What you are asked to do: A verbatim reproduction of the lines below, from the line containing "Fixpoint repeat_str (s" through the line containing "(** ** Python", both ends included, is the whole required output.

Given data:

(** [s.count(sub)] for a non-empty [sub]: occurrences counted from the
    left without overlap; [skip] characters of a counted occurrence are
    still to be passed. *)
Fixpoint count_from (sub : string) (skip : nat) (s : string) : nat :=
  match s with
  | EmptyString => 0
  | String _ s' =>
      match skip with
      | S k => count_from sub k s'
      | O => if String.prefix sub s
             then S (count_from sub (String.length sub - 1) s')
             else count_from sub 0 s'
      end
  end.

Definition count (sub s : string) : nat := count_from sub 0 s.

(** [s.replace(a, b)] for single characters. *)
Fixpoint replace_char (a b : ascii) (s : string) : string :=
  match s with
  | EmptyString => EmptyString
  | String c s' =>
      String (if Ascii.eqb c a then b else c) (replace_char a b s')
  end.

(** [s.title()] on ASCII text: a letter that follows a non-letter is
    upper-cased, every other letter lower-cased. *)
Fixpoint title_from (prev_cased : bool) (s : string) : string :=
  match s with
  | EmptyString => EmptyString
  | String c s' =>
      String (if prev_cased then lower_char c else upper_ascii_char c)
             (title_from (is_ascii_alpha c) s')
  end.

Definition title (s : string) : string := title_from false s.

(** [s * n] *)
Fixpoint repeat_str (s : string) (n : nat) : string :=
  match n with
  | O => EmptyString
  | S n' => (s ++ repeat_str s n')%string
  end.

End PyStr.

(* ================================================================== *)
(** ** Python dictionaries in insertion order *)
(* ================================================================== *)

Module PyDict.
Section Dict.
Variable V : Type.

Definition dict := list (string * V).

Definition keys (d : dict) : list string := map fst d.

Finished task:
Fixpoint repeat_str (s : string) (n : nat) : string :=
  match n with
  | O => EmptyString
  | S n' => (s ++ repeat_str s n')%string
  end.

End PyStr.

(* ================================================================== *)
(** ** Python dictionaries in insertion order *)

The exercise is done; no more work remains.